His brows lift. “Debatable.”

“Yes, well.” I move around the island before I can do something embarrassing like climb him again. “I’ve intruded enough for one morning.”

He doesn’t answer, and that silence is dangerous because it gives me room to imagine things I have no business imagining. That he wants me to stay and is trying not to ask. That his stillness means as much as his old fire used to. I know better than to trust silence.

Silence is where men like us hide our worst impulses and call it control, so I head for the door.

The walk from the kitchen toward the entry foyer is not long enough to steady my breathing or my pride. Leaving now is wise and necessary. I have already had more than I came for simply by being allowed into his morning. I came to see him about business and got my answer. He let me in, answered me, then put his hands on me and called me a brat with enough remembered heat to make my whole body ache.

That should be enough.

I reach the door but don’t even make it to the handle.

One second, I’m moving, and the next, I’m slammed back against the wood so hard the impact knocks the air out of me in a sharp, involuntary sound. Nikolaj’s hand is at my throat again, controlling the line of me while his other palm braces flat beside my head.

The force of him against me is immediate and breathtaking.
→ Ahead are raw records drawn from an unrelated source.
Definition scripted (m : result (list Edit)) (a : result string)
    (sc sj : result unit) : Host Stores :=
  {| getJson := fun s => inr (json s);
     setJson := fun j s =>
       (sj, match sj with
            | inr _ => {| json := j; file := file s |}
            | inl _ => s
            end);
     setContents := fun u s =>
       (sc, match sc with
            | inr _ => {| json := json s; file := Some u |}
            | inl _ => s
            end);
     modify := fun _ _ _ _ => m;
     applyEdits := fun _ _ => a |}.

Definition quoted (s : string) : string := dq ++ s ++ dq.

(** The document [{"a":{"b":1}}], the node at the path [a], [b], and the
    same document with 2 in the place of 1. *)
Definition doc1 : string := "{" ++ quoted "a" ++ ":{" ++ quoted "b" ++ ":1}}".
Definition doc2 : string := "{" ++ quoted "a" ++ ":{" ++ quoted "b" ++ ":2}}".

Definition node_b : NodeData :=
  {| id := "2";
     text := Some [ {| key := None; value := PNum (of_Z 1); type := "number" |} ];
     path := Some [Key "a"; Key "b"] |}.

Definition edit_b : list Edit :=
  [ {| offset := 10; length := 1; content := "2" |} ].

Definition oops : error := Error "Error" "Can not add index to parent of type number".

Definition idle (doc : string) : @World Stores :=
  {| store := {| json := doc; file := None |};
     editing := false; editedValue := ""; calls := [] |}.

Definition typing (doc draft : string) : @World Stores :=
  {| store := {| json := doc; file := None |};
     editing := true; editedValue := draft; calls := [] |}.

(** The hosts of three runs: the patch succeeds and both stores take
    it; the patch succeeds and the mirrored editor throws; [modify]
    throws. *)
Definition host_ok : Host Stores :=
  scripted (inr edit_b) (inr doc2) (inr tt) (inr tt).

Definition host_mirror_throws : Host Stores :=
  scripted (inr edit_b) (inr doc2) (inl (Error "Error" "editor is gone")) (inr tt).

Definition host_patch_throws : Host Stores :=
  scripted (inl oops) (inr doc2) (inr tt) (inr tt).

Definition overlap : error := Error "Error" "Overlapping edit".

Definition host_apply_throws : Host Stores :=
  scripted (inr edit_b) (inl overlap) (inr tt) (inr tt).

(** A node of declared type [null]. *)
Definition node_null : NodeData :=
  {| id := "6";
     text := Some [ {| key := None; value := PNull; type := "null" |} ];
     path := Some [Key "gone"] |}.


(** A node of declared type [boolean], and a node without a path. *)
Definition node_flag : NodeData :=
  {| id := "4";
     text := Some [ {| key := None; value := PBool false; type := "boolean" |} ];
     path := Some [Key "flag"] |}.

Definition node_lost : NodeData :=
  {| id := "5"; text := Some []; path := None |}.

Definition open_props : Props := {| opened := true; onClose := Some Returns |}.

(** A store that cannot be read, and a parent whose handler throws. *)
Definition unreadable : error := Error "Error" "store is gone".

Definition host_unreadable : Host Stores :=
  {| getJson := fun _ => inl unreadable;
     setJson := fun j s => (inr tt, {| json := j; file := file s |});
     setContents := fun u s => (inr tt, {| json := json s; file := Some u |});
     modify := fun _ _ _ _ => inr edit_b;
     applyEdits := fun _ _ => inr doc2 |}.

Definition unmounted : error := Error "Error" "parent is gone".

Definition throwing_props : Props :=
  {| opened := true; onClose := Some (Throws unmounted) |}.

Definition shown (w : @World Stores) (n : option NodeData) : Render :=
  {| props := open_props; nodeData := n;
     seen_editing := editing w; seen_editedValue := editedValue w |}.

(** The modal open on the node [b] of the first document, the user in
    the middle of an edit with the draft [2]. *)
Definition editing_b : @Instance Stores :=
  {| world := typing doc1 "2"; current := open_props;
     selectedNode := Some node_b;
     last_deps := Some (deps_of open_props (Some node_b)) |}.

(** The rows of the object with the members [""] (the empty key) and
    [a], both strings, and the rows of an object whose first member is
    named [__proto__]. *)
Definition row_empty_key : NodeRow :=
  {| key := Some ""; value := PStr "x"; type := "string" |}.

Definition row_a : NodeRow :=
  {| key := Some "a"; value := PStr "y"; type := "string" |}.

Definition row_proto : NodeRow :=
  {| key := Some "__proto__"; value := PStr "z"; type := "string" |}.

Definition row_items : NodeRow :=
  {| key := Some "items"; value := PStr "[2 items]"; type := "array" |}.

Definition row_count : NodeRow :=
  {| key := Some "count"; value := PNum (of_Z 3); type := "number" |}.

(** A blank, a tab, a line feed and a no-break space. *)
Definition blank_text : string :=
  " " ++ str1 (chr 9) ++ nl ++ String (chr 194) (str1 (chr 160)).

End Scenario.

(** ** The contract

    The notions the properties below are stated with: the text of a
    path, the object a sequence of rows stands for, the patch of a
    document, and what it means for an edit session to be idle. *)

Module Contract.
Import JS NodeModal.

(** *** Paths *)

(** A segment between square brackets: a string segment in double
    quotes, a number segment as the number is written. *)
Definition bracketed (seg : Segment) : string :=
  match seg with
  | Key s => "[" ++ dq ++ s ++ dq ++ "]"
  | Index n => "[" ++ Number_toString n ++ "]"
  end.

Fixpoint path_text (segs : list Segment) : string :=
  match segs with
  | [] => ""
  | seg :: rest => bracketed seg ++ path_text rest
  end.

(** *** The parser of JSON *)

(** Each of the four parsers stops before the end of its input, and
    gives the same answer with every fuel that is at least the number of
    characters it read. *)
Definition value_fuel (f : nat) : Prop :=
  forall s v r,
    parse_value f s = Some (v, r) ->
    (String.length r < String.length s)%nat
    /\ forall g, (String.length s - String.length r <= g)%nat -> parse_value g s = Some (v, r).

Definition elements_fuel (f : nat) : Prop :=
  forall s acc l r,
    parse_elements f s acc = Some (l, r) ->
    (String.length r < String.length s)%nat
    /\ forall g, (String.length s - String.length r <= g)%nat -> parse_elements g s acc = Some (l, r).

Definition member_fuel (f : nat) : Prop :=
  forall s k v r,
    parse_member f s = Some (k, v, r) ->
    (String.length r < String.length s)%nat
    /\ forall g, (String.length s - String.length r <= g)%nat -> parse_member g s = Some (k, v, r).

Definition members_fuel (f : nat) : Prop :=
  forall s acc ps r,
    parse_members f s acc = Some (ps, r) ->
    (String.length r < String.length s)%nat
    /\ forall g, (String.length s - String.length r <= g)%nat -> parse_members g s acc = Some (ps, r).

(** *** Rows *)

(** The rows that have a key and are not containers, and the object
    that maps the key of each such row to its value. *)
Definition has_key (row : NodeRow) : bool :=
  match key row with
  | Some _ => true
  | None => false
  end.

Definition container (row : NodeRow) : bool :=
  (type row =? "array")%string || (type row =? "object")%string.

Definition kept (row : NodeRow) : bool := has_key row && negb (container row).

Definition add_member (m : list (string * Primitive)) (row : NodeRow) :=
  match key row with
  | Some k => define_own k (value row) m
  | None => m
  end.

Definition mapping (rows : list NodeRow) : object :=
  {| proto_null := false; own_props := fold_left add_member (filter kept rows) [] |}.

(** The normalizer in the words of its contract. *)
Definition normalize_contract (rows : list NodeRow) : string :=
  match rows with
  | [] => "{}"
  | [row] =>
      if has_key row then JSON_stringify (mapping rows) 2 else ToString (value row)
  | _ => JSON_stringify (mapping rows) 2
  end.

(** A key the assignment [obj[key] = value] turns into an own property
    of [obj]: not empty, and not [__proto__]. *)
Definition plain_key (row : NodeRow) : Prop :=
  key row <> Some "" /\ key row <> Some "__proto__".

(** The value the rows give to the key [k]: that of the last row with
    this key that is not a container. *)
Definition member_of_rows (k : string) (rows : list NodeRow) : option Primitive :=
  fold_left
    (fun found row =>
       match key row with
       | Some k' => if (k =? k')%string && negb (container row) then Some (value row) else found
       | None => found
       end)
    rows None.

Section Hosted.
Context {Store : Type} `{Host Store}.

(** *** Saving *)

(** The value [saveEdit] writes for the edited text. *)
Definition edited_value (text : string) (nd : NodeData) : JSValue :=
  match JSON_parse text with
  | inr v => v
  | inl _ => coerce text (firstRow nd)
  end.

(** Computing the patch and applying it: the new text of the document,
    or what [modify] or [applyEdits] threw; and the calls this makes. *)
Definition patch (original : string) (p : JSONPath) (v : JSValue) : result string :=
  match modify original p v modify_options with
  | inl e => inl e
  | inr edits => applyEdits original edits
  end.

Definition patch_calls (original : string) (p : JSONPath) (v : JSValue) : list Call :=
  Call_modify original p v modify_options
  :: match modify original p v modify_options with
     | inl _ => []
     | inr edits => [Call_applyEdits original edits]
     end.

Definition close_calls (p : Props) : list Call :=
  match onClose p with
  | Some _ => [Call_onClose]
  | None => []
  end.

(** What [onClose?.()] gives back: the throw of the handler, if it
    throws. *)
Definition close_result (p : Props) : result unit :=
  match onClose p with
  | Some (Throws e) => inl e
  | _ => inr tt
  end.

(** What [saveEdit] gives back: nothing is called without a selection;
    with one, a throw of [getJson] or of the handler is the only
    throw. *)
Definition save_result (r : Render) (w : @World Store) : result unit :=
  match selection (nodeData r) with
  | None => inr tt
  | Some _ =>
      match getJson (store w) with
      | inl e => inl e
      | inr _ => close_result (props r)
      end
  end.


Definition updates_store (c : Call) : bool :=
  match c with
  | Call_setJson _ | Call_setContents _ => true
  | _ => false
  end.

(** *** Sessions *)

(** An instance whose last commit ran with the dependencies of its
    current inputs; [nodeData?.id] of the selected node; an instance
    with another draft in the text area. *)
Definition mounted (i : @Instance Store) : Prop :=
  last_deps i = Some (deps_of (current i) (selectedNode i)).

Definition selected_id (i : @Instance Store) : option string :=
  option_map id (selectedNode i).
I barely have time to open my mouth before his lips are on mine.

This kiss is different from the one in the gym. That one had been confirmation, collision, and recovered instinct erupting out of both of us at once.

This is angrier, less about remembering the map, and more about punishing me for trying to leave with even a shred of composure intact.

He kisses me like I’ve earned it by being unbearable, and he resents every second of how much he still wants to do this. I answer him instantly, because apparently, I learned nothing from the first collapse.

My back presses into the door as his body pins me there. The sound I make into his mouth is embarrassing and impossible to stop, and he swallows it down like he remembers exactly how.

When he pulls back, it’s only far enough to breathe. His forehead almost touches mine, and the hand at my throat remains there, fingers spread.

“Don’t show up here uninvited again,” he says.

The sentence hits me like cold water.

For a second, I just stare at him, trying to reconcile the kiss with the words. Trying not to let my face show how quickly my heart can still break on command.

“Wh-what?” I say, quieter now.

He closes his eyes for one brief moment, jaw tightening. When he opens them again, all that kingly control is back, though not enough to hide what it’s costing him.

“We’re not heirs anymore,” he says. “This isn’t Vintermoor. We’re not boys climbing through windows and pretending the world can’t touch us if we’re quiet enough. We’re kings now, and if you keep showing up in my house, people will get the wrong idea.”

I almost laugh at the absurdity of that. The wrong idea. As if there is any idea more dangerous than the right one. “And what is the wrong idea, exactly?”

His gaze hardens. “Don’t.”

“What?” I ask softly, because I want to hear him say it, because I’m a masochist where he’s concerned and always have been. “That you once loved me?”

The silence that follows is not denial; it’s worse. It’s memory, fury, and grief all colliding behind his eyes.

“I know I loved you,” he starts. “I know that now. I know I loved my enemy enough that they tried to rip it out of me and failed. I know I would’ve chosen you over blood, over duty, over everything they built me for. I know that, Vincenzo.”

Hearing it spoken aloud in that tone, factual and stunned and almost disbelieving even now, splits right through the middle of me.